No fim de julho, saí em viagem propagandistas pelo oeste do país. Fui diretamente para Ryûkyû e permaneci por lá por três semanas, após isto passei por toda Kyûshû, por Shikoku e pela região de Chûkoku e, em meados de setembro, retornei para Tóquio. Morava, junto a Kondô Kenji, no segundo andar da antiga sede da predecessora Shakai shugi dômei em Kôjimachi-Motozono-chô, e estávamos nos preparando para outras empreitadas do movimento.
1922 (Taishô 11), 30 anos: uma Rôdô undôsha foi instalada na décima quinta quadra de Komagome-chô, em Hongô e a partir de janeiro a revista mensal Rôdô undô começou a ser publicada. Os cinco responsáveis pela publicação eram o casal Ôsugi, Kondo Kenji, Muraki Genjirô e eu. O casal Ôsugi vinham da cidade de Zushi. Em maio, aconteceu algo um tanto interessante, tomado por outra crise da minha velha conhecida neurastenia, em um breve intervalo de tempo, decidi que fugiria para minha terra natal e, sem relatar nada para meus companheiros, voltei abruptamente para Himeji. Uma vez lá, me abriguei na casa dos Imadachi, e comecei a trabalhar como recepcionista para um certo estabelecimento de corretagem de transações de grãos. Em junho, Muraki Genjirô, a pedido de Ôsugi, veio até mim pedindo-me que voltasse para Tóquio. No fim de junho voltei para Tóquio e mais uma vez me dediquei à Rôdô undôsha. O casal Ôsugi voltou de Zushi e passaram a viver conosco.
Em outubro, participei da Zenkoku rôdô kumiai sôrengô kyôgikai, que aconteceu em Osaka. Fiquei por Osaka e instalei uma repartição da Rôdô undôsha em frente do parque Ten’nôji kôen, no distrito Minami. Em novembro, Ôsugi, para participar do Encontro Mundial dos Anarquistas, foi para a França.
1923 (Taishô 12), 31 anos: em janeiro, após um conflito de opiniões (principalmente entre as opiniões de Itô Noe) acerca da editoração da Rôdô undô, e, além disso, por não estar bem de saúde, no início de fevereiro fui para as termas de Nasu e fiquei sob os cuidados de Eguchi Kan.
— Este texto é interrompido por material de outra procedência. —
(* ===== verification/PvaServerTheory.v ===== *)
(** * Properties of the server's monitor queue

    An update is queued under the changed set its frame carries; coalescing two updates keeps
    that set the one of their united marks, so the comment of [coalesce_queued_update] holds;
    and a client that follows the frames of a lagging subscription converges to the source's
    latest value on every leaf its request selected. *)
From stdpp Require Import base tactics numbers list option strings gmap.
From S2P Require Import Prelude PvaProto PvaProtoTheory PvaText PvaDesc PvaDescTheory PvaChangedTheory.
From S2P Require Import PvaValue PvaCheck PvaValueTheory PvaReadTheory PvaDelta PvaDeltaTheory PvaSquashTheory.
From S2P Require Import PvaFrame PvaFrameTheory PvaMonitor PvaQueueTheory PvaMonitorTheory.
Import BitSetTheory.

Open Scope Z_scope.

(** ** Leaves *)

Lemma covered_leaves m d : forall bit p, covered m true d bit p = true <-> p ∈ leaves d bit.
Proof.
  induction d as [d IH] using desc_ind'. intros bit p.
  destruct (is_leaf d) eqn:Hl.
  - assert (Hc : covered m true d bit p = (p =? bit)%nat) by (by destruct d).
    assert (Hv : leaves d bit = [bit]) by (by destruct d).
    by rewrite Hc, Hv, list_elem_of_singleton, Nat.eqb_eq.
  - destruct d as [| |id fs| | | | |]; try done. cbn [covered leaves members orb] in *.
    generalize (bit + 1)%nat. clear Hl bit.
    assert (Hr : forall fs bit q, q ∈ member_leaves leaves fs bit -> (bit <= q)%nat).
    { clear. assert (Hd : forall d bit q, q ∈ leaves d bit -> (bit <= q)%nat).
      { induction d as [d IH] using desc_ind'. intros bit q.
        destruct d as [| |id fs| | | | |]; cbn [leaves]; try (intros ->%list_elem_of_singleton; lia).
        intros Hq. enough (bit + 1 <= q)%nat by lia. revert Hq. generalize (bit + 1)%nat. simpl in IH.
        induction IH as [|[n c] fs Hc _ IHfs]; intros b; cbn [member_leaves]; [by intros ?%not_elem_of_nil|].
        intros [Hq|Hq]%elem_of_app; [by apply Hc|]. apply IHfs in Hq. lia. }
      induction fs as [|[n c] fs IHfs]; intros b q; cbn [member_leaves]; [by intros ?%not_elem_of_nil|].
      intros [Hq|Hq]%elem_of_app; [by apply Hd in Hq|]. apply IHfs in Hq. lia. }
    induction IH as [|[n c] fs Hc _ IHfs]; intros bit; cbn [member_covered member_leaves snd] in *.
    + split; [done|by intros ?%not_elem_of_nil].
    + rewrite elem_of_app. destruct (Nat.ltb_spec p (bit + total_bits c)) as [Hp|Hp].
      * rewrite Hc. split; [tauto|]. intros [?|Hq]; [done|]. apply Hr in Hq. lia.
      * rewrite IHfs. split; [tauto|]. intros [Hq|?]; [|done].
        apply Hc, covered_range in Hq. lia.
Qed.

(** A set of leaf bits overlays its members. *)
Lemma leaf_set_covers (b : BitSet.t) d :
  (forall i, BitSet.get b i = true -> i ∈ leaves d 0) ->
  forall p, covered (BitSet.get b) false d 0 p = BitSet.get b p.
Proof.
  intros Hb p. rewrite covered_self by (intros; by apply covered_leaves, Hb).
  destruct (BitSet.get b p) eqn:E; [|done]. simpl. by apply covered_leaves, Hb.
Qed.

(** ** Wire sets *)

(** What the wire set of marks holds. *)
Definition selects (d : FieldDesc) (mask : BitSet.t) (m : option Marks) (i : nat) : Prop :=
  i ∈ leaves d 0 /\ BitSet.get mask i = true /\ from_option (fun m => marks d (mark_paths m) i) True m.

Lemma read_changed_spec d mask m i :
  BitSet.get (read_changed_bitset d mask (mark_paths <$> m)) i = true <-> selects d mask m i.
Proof.
  unfold selects, read_changed_bitset. destruct m as [m|]; simpl.
  - apply marked_wire_spec.
  - rewrite canonical_spec. tauto.
Qed.

Lemma elem_of_union_paths a b p : p ∈ union_paths a b <-> p ∈ a \/ p ∈ b.
Proof.
  unfold union_paths. revert a. induction b as [|x b IH]; intros a; cbn [foldl].
  - split; [tauto|]. intros [?|?%not_elem_of_nil]; done.
  - rewrite IH, elem_of_cons. unfold contains. case_bool_decide as Hx.
    + split; [tauto|]. intros [?|[->|?]]; tauto.
    + rewrite elem_of_app, list_elem_of_singleton. tauto.
Qed.

Lemma marks_elem d ps qs i :
  (forall p, p ∈ ps <-> p ∈ qs) -> marks d ps i <-> marks d qs i.
Proof.
  intros He. unfold marks. split; intros (p & s & e & Hp & Hr); exists p, s, e; (split; [by apply He|done]).
Qed.
(** The elements read after an operand. *)
Definition operator_step (token : Token.t) (c : Compiler) : result CalcError.t Compiler :=
  match binary_op token with
  | Some (isp, icp) => Ok (with_needed (push_entry (pop_higher_or_equal icp c) (SOp token isp)) true)
  | None =>
      match token with
      | Token.RParen => close_paren c
      | Token.Comma => separator c
      | Token.Question => Ok (question c)
      | Token.Colon => colon c
      | Token.Semicolon => semicolon c
      | Token.Assign => assign c
      | Token.LBracket => Ok (open_subrange false c)
      | Token.LBrace => Ok (open_subrange true c)
      | Token.RBracket => close_subrange false c
      | Token.RBrace => close_subrange true c
      | Token.PipeMinus =>
          Ok (with_needed (push_entry (pop_higher_or_equal 6 c) (SOp Token.PipeMinus 6)) true)
      | _ => Err CalcError.Syntax
      end
  end.

Definition token_is_string_element (token : Token.t) : bool :=
  match token with
  | Token.DoubleVar _ | Token.FetchSval | Token.StringLiteral _ => true
  | Token.LBracket | Token.LBrace => true
  | Token.Func f =>
      match f with
      | FuncName.Str | FuncName.Printf | FuncName.BinWrite | FuncName.Sscanf | FuncName.BinRead
      | FuncName.SDynSFetch | FuncName.TrEsc | FuncName.Esc | FuncName.Crc16 | FuncName.ModBus
      | FuncName.Lrc | FuncName.AModBus | FuncName.Xor8 | FuncName.AddXor8 | FuncName.Len => true
      | _ => false
      end
  | _ => false
  end.

(** One pass of the loop, with the checks on the depth at its end. *)
Definition token_step (token : Token.t) (c : Compiler) : result CalcError.t Compiler :=
  let after_until := until_read c in
  let c := with_until c false in
  let c := match kind with
           | StringKind =>
               if token_is_string_element token
               then with_output c (set_uses_string (output c)) else c
           | _ => c
           end in
  c ← (if operand_needed c then operand_step token after_until c else operator_step token c);
  if runtime_depth c <? 0 then Err CalcError.Underflow
  else if runtime_stack_size kind <=? runtime_depth c then Err CalcError.Overflow
  else Ok c.

(** What is left on the operator stack at the end of the text. *)
Fixpoint flush_rest (s : list StackEntry) (c : Compiler) : result CalcError.t Compiler :=
  match s with
  | [] => Ok (with_stack c [])
  | SLParen _ _ _ _ :: _ => Err CalcError.ParenOpen
  | e :: rest => flush_rest rest (flush e c)
  end.

Definition finish_compile (c : Compiler) : result CalcError.t (list Z) :=
  c ← flush_rest (stack c) c;
  match conds c with
  | _ :: _ => Err CalcError.Conditional
  | [] =>
      if operand_needed c || negb (runtime_depth c =? 1) then Err CalcError.Incomplete
      else if holes_refused (runtime_depth c) (missing c) then Err CalcError.Underflow
      else Emitter_finish (output c)
  end.

Fixpoint compile_loop (fuel : nat) (rem : list Z) (c : Compiler)
    : option (result CalcError.t (list Z)) :=
  match fuel with
  | O => None
  | S fuel =>
      match Lexer_next kind (operand_needed c) rem with
      | Err e => Some (Err e)
      | Ok None => Some (finish_compile c)
      | Ok (Some (token, rem)) =>
          match token_step token c with
          | Err e => Some (Err e)
          | Ok c => compile_loop fuel rem c
          end
      end
  end.

(** [postfix::compile]. *)
Definition postfix_compile (expr : list Z) : option (result CalcError.t (list Z)) :=
  compile_loop (S (length expr)) expr (Compiler_new kind).
End Compile.

(** [calc::compile], [scalc_compile], [acalc_compile]. *)
Definition compile `{Host} (expr : list Z) : option (result CalcError.t (list Z)) :=
  match expr with
  | [] => Some (Err CalcError.NullArg)
  | _ => postfix_compile Numeric expr
  end.

Definition synapps_compile `{Host} (kind : ExprKind) (expr : list Z)
    : option (result CalcError.t (list Z)) :=
  match expr with
  | [] => Some (Ok [END])
  | _ => postfix_compile kind expr
  end.
(* ===== verification/CalcTheory.v ===== *)
(** * Calculation engine: reading, writing and termination

    Every loop over the text or the byte stream ends within the fuel it is given, in each
    dialect; an instruction decodes from its own bytes. *)
From Stdlib Require Import SpecFloat.
From stdpp Require Import base tactics numbers list option strings.
From S2P Require Import Prelude Float64 Strtod CalcOps CalcLex CalcCode CalcPostfix CalcEval.

Open Scope Z_scope.

(** ** Instructions advance *)

Lemma get_range_spec code pc n p :
  get_range code pc n = Some p -> (pc + n <= length code)%nat /\ p = take n (drop pc code).
Proof. unfold get_range. destruct (Nat.leb_spec (pc + n) (length code)); naive_solver. Qed.

Lemma nul_position_lt l n : nul_position l = Some n -> (n < length l)%nat.
Proof.
  revert n. induction l as [|b l IH]; intros n; [done|]. simpl. destruct (b =? 0); [naive_solver lia|].
  destruct (nul_position l) as [k|]; [|done]. intros [= <-]. specialize (IH k eq_refl). lia.
Qed.

Section Reading.
Context `{Host}.

Lemma decode_advances t code pc op next b :
  code !! pc = Some b -> decode t code pc = Ok (op, next) -> (pc < next <= length code)%nat.
Proof.
  intros Hb. unfold decode. rewrite Hb. apply lookup_lt_Some in Hb.
  destruct (default Slot.Invalid (t !! Z.to_nat b)); [done|..]; intros Hd.
  - injection Hd as <- <-. lia.
  - destruct (code !! S pc) eqn:E; [|done]. injection Hd as <- <-. apply lookup_lt_Some in E. lia.
  - destruct (get_range code (S pc) 8) eqn:E; [|done]. injection Hd as <- <-.
    apply get_range_spec in E. lia.
  - destruct (get_range code (S pc) 4) eqn:E; [|done]. injection Hd as <- <-.
    apply get_range_spec in E. lia.
  - destruct (nul_position (drop (S pc) code)) as [n|] eqn:E; [|done]. injection Hd as <- <-.
    apply nul_position_lt in E. rewrite length_drop in E. lia.
Qed.

Lemma decode_past t code pc : (length code <= pc)%nat -> decode t code pc = Ok (Opcode.Core CoreOp.End, pc).
Proof. intros Hl. unfold decode. by rewrite lookup_ge_None_2. Qed.

(** The fuel left and the offset reached, kept by every loop. *)
Lemma decode_cases t code pc :
  (exists e, decode t code pc = Err e) \/
  (decode t code pc = Ok (Opcode.Core CoreOp.End, pc)) \/
  (exists op next, decode t code pc = Ok (op, next) /\ (pc < next <= length code)%nat).
Proof.
  destruct (decode t code pc) as [[op next]|e] eqn:E; [|eauto]. right.
  destruct (code !! pc) as [b|] eqn:Hb.
  - right. exists op, next. split; [done|]. by eapply decode_advances.
  - left. unfold decode in E. rewrite Hb in E. done.
Qed.

Lemma instructions_total t code : forall fuel pc,
  (length code < fuel + pc)%nat -> (0 < fuel)%nat -> is_Some (instructions_from t code pc fuel).
Proof.
  induction fuel as [|fuel IH]; intros pc Hf Hp; [lia|]. cbn [instructions_from].
  destruct (decode_cases t code pc) as [[e ->]|[-> |(op & next & -> & Hn)]]; [eauto|eauto|].
  assert (Hi : is_Some (instructions_from t code next fuel)) by (apply IH; lia).
  destruct Hi as [l Hl]. destruct op as [[]| | |]; rewrite ?Hl; eauto.
Qed.

Lemma cond_search_total t code find_else : forall fuel pc count,
  (length code < fuel + pc)%nat -> (0 < fuel)%nat ->
  exists r, cond_search_from t code find_else pc count fuel = Some r /\
  forall next, r = Ok next -> (pc < next <= length code)%nat.
Proof.
  induction fuel as [|fuel IH]; intros pc count Hf Hp; [lia|]. cbn [cond_search_from].
  destruct (decode_cases t code pc) as [[e ->]|[-> |(op & next & -> & Hn)]];
    [eexists; split; [done|naive_solver]|eexists; split; [done|naive_solver]|].
  assert (Hi : forall count, exists r, cond_search_from t code find_else next count fuel = Some r /\
    forall n, r = Ok n -> (pc < n <= length code)%nat).
  { intros k. destruct (IH next k) as (r & Hr & Hb); [lia|lia|]. exists r. split; [done|].
    intros n ->. specialize (Hb n eq_refl). lia. }
  assert (Hm : exists r, (if count - 1 =? 0 then Some (Ok next)
      else cond_search_from t code find_else next (count - 1) fuel) = Some r /\
    forall n, r = Ok n -> (pc < n <= length code)%nat).
  { destruct (count - 1 =? 0); [|apply Hi]. exists (Ok next). split; [done|]. intros n [= <-]. lia. }
  destruct op as [[]| | |]; try apply Hi; try (by eexists; split; [done|]); destruct find_else; done || apply Hi.
Qed.

Lemma until_scan_total t code : forall fuel slots pc,
  (length code < fuel + pc)%nat -> (0 < fuel)%nat -> is_Some (until_scan_from t code slots pc fuel).
Proof.
  induction fuel as [|fuel IH]; intros slots pc Hf Hp; [lia|]. cbn [until_scan_from].
  destruct (decode_cases t code pc) as [[e ->]|[-> |(op & next & -> & Hn)]]; [eauto|eauto|].
  assert (Hi : forall slots, is_Some (until_scan_from t code slots next fuel)) by (intros; apply IH; lia).
  destruct op as [[]| |[]|]; try apply Hi; eauto; case_match; eauto.
Qed.
End Reading.

(** ** The evaluator ends *)

Create HintDb calc.

Section Ends.
Context `{Host} `{Libm}.
Variable code : list Z.

(** An instruction goes on past its own byte, and never runs out of fuel. *)
Definition moves_on (pc : nat) (st : eval_step) : Prop :=
  match st with
  | Continue _ pc' => (pc <= pc')%nat
  | Unfinished => False
  | _ => True
  end.

Lemma continue_moves pc r : moves_on pc (continue_at pc r).
Proof. by destruct r; simpl. Qed.

Lemma vararg_moves pc f : moves_on pc (vararg_step code pc f).
Proof. unfold vararg_step. destruct (code !! pc); [|done]. destruct (f _) as [[]|]; simpl; lia. Qed.

Lemma jump_moves pc m b : moves_on pc (jump m (cond_search BASE code pc b)).
Proof.
  unfold cond_search. destruct (cond_search_total BASE code b (S (length code)) pc 1) as (r & -> & Hr); [lia|lia|].
  destruct r as [next|]; simpl; [|done]. specialize (Hr next eq_refl). lia.
Qed.

Lemma dispatch_moves b pc m : moves_on pc (dispatch code b pc m).
Proof.
  unfold dispatch. cbv zeta.
  repeat match goal with
  | |- moves_on _ (continue_at _ _) => apply continue_moves
  | |- moves_on _ (vararg_step _ _ _) => apply vararg_moves
  | |- moves_on _ (jump _ _) => apply jump_moves
  | |- moves_on _ (Continue _ _) => simpl; lia
  | |- moves_on _ (match ?x with _ => _ end) => destruct x
  | |- moves_on _ _ => exact I
  end.
Qed.

Lemma eval_loop_ends : forall fuel pc m,
  (length code < fuel + pc)%nat -> (0 < fuel)%nat -> eval_loop code fuel pc m <> OutOfFuel.
Proof.
  induction fuel as [|fuel IH]; intros pc m Hf Hp; [lia|]. cbn [eval_loop].
  destruct (code !! pc) as [b|] eqn:Hb; [|done]. apply lookup_lt_Some in Hb.
  pose proof (dispatch_moves b (S pc) m) as Hm.
  destruct (dispatch code b (S pc) m) as [m' pc'| | | |]; simpl in Hm; try done. apply IH; lia.
Qed.
End Ends.

(** ** The lexer consumes *)

Lemma span_app f s a b : span f s = (a, b) -> s = a ++ b.
Proof.
  revert a b. induction s as [|x s IH]; intros a b; simpl; [by intros [= <- <-]|].
  destruct (f x); [|by intros [= <- <-]]. destruct (span f s) as [a' b'].
  intros [= <- <-]. by rewrite (IH _ _ eq_refl).
Qed.

Lemma span_snd f s : (length (snd (span f s)) <= length s)%nat.
Proof.
  destruct (span f s) as [a b] eqn:E. apply span_app in E as ->. rewrite length_app. simpl. lia.
Qed.

Lemma best_symbol_spec rem symbols n tok :
  best_symbol rem symbols = Some (n, tok) ->
  exists name, (name, tok) ∈ symbols /\ n = length name /\ starts_with_ci rem name = true.
Proof.
  unfold best_symbol.
  set (f := fun best '(name, tok) => _).
  assert (Hg : forall (symbols : list (list Z * Token.t)) (best : option (nat * Token.t)),
    (forall n tok, best = Some (n, tok) ->
      exists name, (name, tok) ∈ symbols /\ n = length name /\ starts_with_ci rem name = true) ->
    forall rest : list (list Z * Token.t), (forall x, x ∈ rest -> x ∈ symbols) -> forall n tok, foldl f best rest = Some (n, tok) ->
      exists name, (name, tok) ∈ symbols /\ n = length name /\ starts_with_ci rem name = true).
  { intros syms best Hb rest. revert best Hb. induction rest as [|[name t] rest IH]; intros best Hb Hin k tk; [apply Hb|].
    cbn [foldl]. apply IH; [|intros x Hx; apply Hin; by constructor].
    intros k' tk'. unfold f. destruct (starts_with_ci rem name) eqn:Es; [|apply Hb].
    assert (Hn : (name, t) ∈ syms) by (apply Hin; constructor).
    destruct best as [[blen bt]|]; [|naive_solver].
    destruct (blen <? length name)%nat; [naive_solver|apply Hb]. }
  apply (Hg symbols None); naive_solver.
Qed.

Lemma starts_length text name : starts_with_ci text name = true -> (length name <= length text)%nat.
Proof. unfold starts_with_ci, starts_ci. intros [Hl _]%andb_prop. by apply Nat.leb_le. Qed.

(** No element has an empty name. *)
Definition names_ok (symbols : list (list Z * Token.t)) : bool :=
  forallb (fun '(name, _) => negb (length name =? 0)%nat) symbols.

Lemma tables_named kind : names_ok (operands (table_for kind)) = true /\ names_ok (operators (table_for kind)) = true.
Proof. destruct kind; split; vm_compute; reflexivity. Qed.

Lemma match_symbol_consumes rem symbols tok rest :
  names_ok symbols = true -> match_symbol rem symbols = Some (tok, rest) -> (length rest < length rem)%nat.
Proof.
  unfold match_symbol. intros Hn. destruct (best_symbol rem symbols) as [[n t]|] eqn:E; [|done]. simpl. intros [= <- <-].
  apply best_symbol_spec in E as (name & Hin & -> & Hs). apply starts_length in Hs.
  unfold names_ok in Hn. rewrite forallb_forall in Hn.
  specialize (Hn _ (proj1 (list_elem_of_In _ _) Hin)). simpl in Hn.
  apply negb_true_iff, Nat.eqb_neq in Hn. rewrite length_drop. lia.
Qed.

Lemma match_var_consumes t rem tok rest :
  match_var t rem = Some (tok, rest) -> (length rest < length rem)%nat.
Proof.
  unfold match_var, match_single.
  repeat case_match; intros; simplify_eq; simpl; lia.
Qed.

Lemma read_literal_consumes t rem v rest :
  rem <> [] -> read_literal t rem = Ok (v, rest) -> (length rest < length rem)%nat.
Proof.
  intros Hne. assert (Hp : (0 < length rem)%nat) by (destruct rem; [done|simpl; lia]).
  unfold read_literal. case_match eqn:Hh.
  - apply andb_prop in Hh as [Hh _].
    destruct (span is_ascii_hexdigit (drop 2 rem)) as [a b] eqn:E. destruct (hex_u32 a); [|done]. intros [= _ <-].
    pose proof (span_snd is_ascii_hexdigit (drop 2 rem)) as Hl. rewrite E, length_drop in Hl. simpl in Hl.
    destruct rem as [|? [|? ?]]; simpl in *; try done; lia.
  - destruct (std_len (strtod rem) =? 0)%nat eqn:E0; [done|]. destruct (std_erange _ && _); [done|]. intros [= _ <-].
    apply Nat.eqb_neq in E0. rewrite length_drop. lia.
Qed.

Lemma next_consumes kind operand rem tok rest :
  Lexer_next kind operand rem = Ok (Some (tok, rest)) -> (length rest < length rem)%nat.
Proof.
  unfold Lexer_next. pose proof (span_snd c_isspace rem) as Hs. unfold skip_whitespace.
  destruct (tables_named kind) as [Ho Hr].
  destruct (snd (span c_isspace rem)) as [|b text]; [done|]. intros Hn.
  enough (length rest < length (b :: text))%nat by lia. clear Hs rem. revert Hn.
  destruct operand; cbn [negb].
  - destruct (at_literal _ _).
    { destruct (read_literal _ _) as [[v r]|] eqn:E; [|done]. intros [= <- <-]. eapply read_literal_consumes; [done|exact E]. }
    case_match.
    { unfold read_string_literal. destruct (span _ text) as [raw r] eqn:E. intros [= <- <-].
      pose proof (span_snd (fun x => negb (x =? b)) text) as Hl. rewrite E in Hl. simpl in Hl.
      rewrite length_drop. simpl. lia. }
    destruct (match_symbol (b :: text) _) as [[t r]|] eqn:E.
    { intros [= <- <-]. eapply match_symbol_consumes; [exact Ho|exact E]. }
    destruct (match_var _ _) as [[t r]|] eqn:Ev; [|done]. intros [= <- <-]. eapply match_var_consumes; exact Ev.
  - destruct (match_symbol (b :: text) _) as [[t r]|] eqn:E; [|done]. intros [= <- <-]. eapply match_symbol_consumes; [exact Hr|exact E].
Qed.

Lemma compile_loop_total `{Host} kind : forall fuel rem c,
  (length rem < fuel)%nat -> is_Some (compile_loop kind fuel rem c).
Proof.
  induction fuel as [|fuel IH]; intros rem c Hf; [lia|]. cbn [compile_loop].
  destruct (Lexer_next kind (operand_needed c) rem) as [[[tok rest]|]|e] eqn:E; [|eauto|eauto].
  apply next_consumes in E. destruct (token_step kind tok c); [|eauto]. apply IH. lia.
Qed.

(** C14: the compiler, the instruction reader and the loop scan return on every text and every
    byte string, in each dialect, and the evaluator ends on any byte string given as a program,
    and on the program of any text: within a fuel of one more than the length each loop ends,
    with a value, an error or a panic of the code. *)
Theorem calc_terminates `{Host} `{Libm} kind expr code inputs seed :
  is_Some (postfix_compile kind expr) /\ is_Some (instructions kind code) /\
  is_Some (until_scan kind code) /\ eval_vars code inputs seed <> OutOfFuel /\
  calc expr inputs seed <> OutOfFuel.
Proof.
  assert (He : forall code, eval_vars code inputs seed <> OutOfFuel).
  { intros cd. unfold eval_vars. destruct (is_empty cd); [done|]. apply eval_loop_ends; lia. }
  assert (Hc : forall kind, is_Some (postfix_compile kind expr)) by (intros; apply compile_loop_total; lia).
  split_and!; [done|apply instructions_total; lia|apply until_scan_total; lia|done|].
  unfold calc, compile. destruct expr; [done|]. destruct (Hc Numeric) as [[cd|e] ->]; [apply He|done].
Qed.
Em maio retornei para Tóquio. Enquanto estava nas termas, me apaixonei pela primeira vez e, após voltar para Tóquio, aluguel um apartamento para viver mais próximo dela (Senzoku-chô, em Asakusa) e acabei me afastando da Rôdô undôsha e levando a vida através de mixórdias literárias.
Em julho, Ôsugi voltou para o Japão e Muraki Genjirô veio até Asakusa para me chamar de volta. Após algumas horas de conversa entre mim e Ôsugi, eu disse: “Então, por isso eu vou ficar um tempo distante do movimento”. No que ele respondeu: “Entendi. É importante se divertir um pouco também”, e terminou falando que iria me prover os gastos diários enquanto eu me divertia. Eu, rindo, aceitei o que ele disse.
Em meados de agosto, peguei uma cistite e fiquei acamado. Muraki veio até minha casa e disse: “a sua odiada Noe não está na associação. Venha dormir lá, eu cuido de você”. No dia 24 de agosto fui junto a Muraki para a Rôdô undôsha e fiquei lá acamado.
No dia primeiro de setembro aconteceu o Grande Sismo de Kantô; coreanos, socialistas, assim como o casal Ôsugi, e Munekazu foram brutalmente assassinados. Minha concubina estava desaparecida. Posteriormente, pude confirmar que ela havia retornado para sua terra natal. Ouvi ainda que ela morreu de sífilis em maio do ano seguinte, 1924.
1924 (Taishô 13), 32 anos: no dia primeiro de setembro tentei, mal-sucedidamente, alvejar Fukuda Masatarô. Fui preso.